Really, the word “Academic” could be dropped from that heading, because all medicine is subject to administrative burdens in today’s world. As much as anything, this is caused by the increase in legislation and regulation, and the need not only to comply but to be able to demonstrate compliance. If detailed records are not kept of everything that has been said and done (and why), together with everything that was not done (and why), then the need to be able to show compliance when something has gone wrong will not be satisfied.

Health records must be documented in full. Whether this is done with a pen or electronically is neither here nor there; the record must be kept and it must be easy to retrieve when needed. That means that the organization must provide efficient and effective record-keeping processes, together with reliable document storage and an unbreakable indexing system (by “unbreakable” what is meant is, “not susceptible to damage or breakdown” rather than “coded so that it can’t be read”).
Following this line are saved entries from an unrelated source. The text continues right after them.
(** C16: the pod is consistent.  Whenever a builder of a known role with that role's ports
    and without overrides builds an object, the object's own containers are the
    main container, named after the role and with the role's ports, the OIDC
    side-car if there is one, and Vector if the cluster names an aggregator; its
    volumes are the pod's and then Vector's.  Main container and side-car have
    different names and no port in common.  Every volume the main container mounts is
    a volume of the object and every volume of the pod is mounted, in the same order;
    the side-car mounts nothing; the volume Vector is told to read its configuration
    from is the role group's config map, but the main container does not mount the
    volume it is told to read logs from.  Mount paths and environment variables do
    not repeat, and volume names do not either unless Vector brings one twice or one
    of the pod's.  The three probes check one port, which the main container declares. *)
Theorem pod_consistent `{!PodTemplateLaws} b ports obj
  (Hports : role_ports (StatefulSetBuilder.RoleName b) = Some ports)
  (Hb : StatefulSetBuilder.Ports b = ports ∧ sts_Containers (StatefulSetBuilder.base b) = [] ∧
        sts_Volumes (StatefulSetBuilder.base b) = [] ∧ sts_Overrides (StatefulSetBuilder.base b) = None)
  (Hobj : snd (Build b) = Ok obj) :
  ∃ cc main sidecar volumes,
    StatefulSetBuilder.ClusterConfig b = Some cc ∧ buildOidcContainer b = Ok sidecar ∧
    (let vector := NewVector "hbase-config" "log" (b_GetImage b) in
     let '(vector_containers, vector_volumes) :=
       if decide (ClusterConfigSpec.VectorAggregatorConfigMapName cc = "") then ([], [])
       else ([VectorContainer vector], VectorVolumes vector) in
     StatefulSetObject.Containers obj = main :: option_list sidecar ++ vector_containers ∧
     StatefulSetObject.Volumes obj = volumes ++ vector_volumes ∧
     (NoDup (Volume.Name <$> StatefulSetObject.Volumes obj) ↔
        NoDup (Volume.Name <$> vector_volumes) ∧
        ∀ n, n ∈ Volume.Name <$> volumes → n ∉ Volume.Name <$> vector_volumes)) ∧
    config_map_volume "hbase-config" (b_GetName b) 420 ∈ volumes ∧
    Container.Name main = StatefulSetBuilder.RoleName b ∧ Container.Ports main = ports ∧
    (NoDup (Container.Name <$> main :: option_list sidecar) ∧
     NoDup (port_numbers (main :: option_list sidecar)) ∧
     Forall (λ c, Container.VolumeMounts c = []) (option_list sidecar)) ∧
    VolumeMount.Name <$> Container.VolumeMounts main = Volume.Name <$> volumes ∧
    ("log" ∉ VolumeMount.Name <$> Container.VolumeMounts main) ∧
    NoDup (Volume.Name <$> volumes) ∧
    NoDup (VolumeMount.MountPath <$> Container.VolumeMounts main) ∧
    NoDup (EnvVar.Name <$> Container.Env main) ∧
    ∃ port, port ∈ ContainerPort.Name <$> Container.Ports main ∧
      Forall (λ p, Probe.ProbeHandler <$> p = tcp_probe port)
        [Container.StartupProbe main; Container.LivenessProbe main; Container.ReadinessProbe main].
Proof.
  destruct Hb as (Hp & Hc0 & Hv0 & Ho0).
  destruct (Build_pod b obj Hc0 Hv0 Ho0 Hobj) as (h & cc & sidecar & Hh & Hcc & Hside & Hcs & Hvs).
  assert (NoDup (Volume.Name <$> pod_volumes b cc)) as Hnd
    by (rewrite <-mount_names; apply mount_names_distinct).
  exists cc, (pod_main b h), sidecar, (pod_volumes b cc). split; [done|]. split; [done|]. split.
  { unfold vector_parts, HHbaseConfigVolumeName, HbaseLogVolumeName in Hcs, Hvs.
    cbv zeta in Hcs, Hvs |- *.
    case_decide; cbn [fst snd] in Hcs, Hvs; (split; [done|]); (split; [done|]);
      rewrite Hvs, fmap_app, NoDup_app; naive_solver. }
  split; [by right; left|]. pose proof (pod_probes b h ports Hh Hports Hp) as Hprobes.
  pose proof (containers_distinct b sidecar (pod_main b h)) as Hdistinct.
  clear Hcs Hvs Hobj. unfold pod_main in *. rewrite main_container_eq in *.
  split; [done|]. split; [done|].
  split; [apply Hdistinct; [by rewrite <-Hp in Hports|done..]|].
  split; [exact (mount_names b cc)|]. split; [exact (no_log_mount b)|].
  split; [done|]. split; [exact (mount_paths_distinct b)|].
  split; [exact (env_names_distinct b)|done].
Qed.

Lemma role_ports_known role :
  role_ports role ≠ None ↔ role ∈ [MASTER_ROLE; REGIONSERVER_ROLE; RESTSERVER_ROLE].
Proof. destruct (GetMetricsPort_cases role) as [(?&?&_&->&_&?)|(_&->&?)]; naive_solver. Qed.

Lemma roleNameToCommandArg_known role :
  roleNameToCommandArg role = "" ↔ role ∉ [MASTER_ROLE; REGIONSERVER_ROLE; RESTSERVER_ROLE].
Proof.
  unfold roleNameToCommandArg. split.
  - intros Harg Hin. repeat (apply elem_of_cons in Hin as [->|Hin]; [discriminate Harg|]).
    by apply elem_of_nil in Hin.
  - rewrite !not_elem_of_cons. intros (? & ? & ? & _). cbn [list_to_map foldr].
    by rewrite !lookup_insert_ne, lookup_empty by done.
Qed.

(** The tables keyed by the role name cover the same roles: exactly the
    names that have container ports have a command of [bin/hbase], a probe
    handler and a metrics port. *)
Theorem role_tables_agree b :
  let role := StatefulSetBuilder.RoleName b in
  (role_ports role = None ↔ roleNameToCommandArg role = "") ∧
  (role_ports role = None ↔ getProbeHandler b = None) ∧
  (role_ports role = None ↔ ¬ ∃ p, GetMetricsPort role = Ok p).
Proof.
  cbv zeta. split_and!.
  - rewrite roleNameToCommandArg_known, <-role_ports_known. destruct (role_ports _); naive_solver.
  - destruct (getProbeHandler_cases b) as [(?&?&->&->&_)|[-> ->]]; [|done]. by split.
  - destruct (GetMetricsPort_cases (StatefulSetBuilder.RoleName b))
      as [(p&?&->&->&_)|(->&->&_)]; naive_solver.
Qed.

(** C40: by default the pods of a cluster attract each other with weight 20 and
    the pods of one role repel each other with weight 70, both over host names
    and as preferences only. *)
Theorem default_affinity `{!PlatformLaws} b :
  ∃ near apart : gmap string string,
    Affinity.Build (GetDefaultAffinityBuilder b) = Affinity.mk
      (Some (PodAffinityTerms.mk [] [WeightedPodAffinityTerm.mk 20
         (PodAffinityTerm.mk (Some (LabelSelector.mk near)) LabelHostname)]))
      (Some (PodAffinityTerms.mk [] [WeightedPodAffinityTerm.mk 70
         (PodAffinityTerm.mk (Some (LabelSelector.mk apart)) LabelHostname)])) ∧
    dom near = {[LabelKubernetesInstance; LabelKubernetesName]} ∧
    near !! LabelKubernetesInstance = Some (StatefulSetBuilder.ClusterName b) ∧
    near !! LabelKubernetesName = Some "hbase" ∧
    near ⊆ apart ∧
    apart !! LabelKubernetesComponent = Some (StatefulSetBuilder.RoleName b) ∧
    dom apart = {[LabelKubernetesInstance; LabelKubernetesName; LabelKubernetesComponent]}.
Proof.
  pose proof labels_differ as Hnd.
  apply NoDup_cons in Hnd as [Hi Hnd]. apply NoDup_cons in Hnd as [Hn _].
  rewrite !not_elem_of_cons in Hi. rewrite not_elem_of_cons in Hn.
  destruct Hi as (Hin & Hic & _), Hn as [Hnc _].
  set (base := <[LabelKubernetesName := "hbase"]>
    (<[LabelKubernetesComponent := StatefulSetBuilder.RoleName b]> ∅) : gmap string string).
  exists (<[LabelKubernetesInstance := StatefulSetBuilder.ClusterName b]>
            (<[LabelKubernetesName := "hbase"]> ∅)),
    (<[LabelKubernetesInstance := StatefulSetBuilder.ClusterName b]> base).
  subst base. split; [reflexivity|]. split_and!.
  - rewrite !dom_insert_L, dom_empty_L. set_solver.
  - by rewrite lookup_insert_eq.
  - rewrite lookup_insert_ne by congruence. by rewrite lookup_insert_eq.
  - apply insert_mono, insert_mono, map_empty_subseteq.
  - rewrite !lookup_insert_ne by congruence. by rewrite lookup_insert_eq.
  - rewrite !dom_insert_L, dom_empty_L. set_solver.
Qed.

(** A cluster asks for the side-car when its authentication names a class, which
    is that of an OIDC provider, and it has OIDC settings. *)
Definition wants_sidecar b (cc : ClusterConfigSpec.t) (p : OIDCProvider.t) (o : OidcSpec.t) : Prop :=
  ∃ a class, ClusterConfigSpec.Authentication cc = Some a ∧
    AuthenticationSpec.AuthenticationClass a ≠ "" ∧
    GetAuthenticationClass (b_GetClient b) (AuthenticationSpec.AuthenticationClass a) = Ok class ∧
    AuthenticationClass.OIDC class = Some p ∧ AuthenticationSpec.Oidc a = Some o.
The amount of the average working day for the average medical academic that is occupied by administration has been estimated to be about 25%. For some it will be a little more; for some it will be a little less; but at quarter is about the average. And that quarter of the working day is spent not only on protecting the physician, not only on protecting the entity by which the physician is employed, and not only for the sake of the paperwork itself; it is also essential to ensure that the healthcare being delivered is of the highest possible quality.

But does it have to be the physician who does the record-keeping? Chances are, 25% of the average academic physicians’ wage bill is more than 100% of the average skill support workers’ wage bill. So let’s put the record-keeping where it belongs: in the hands of support staff.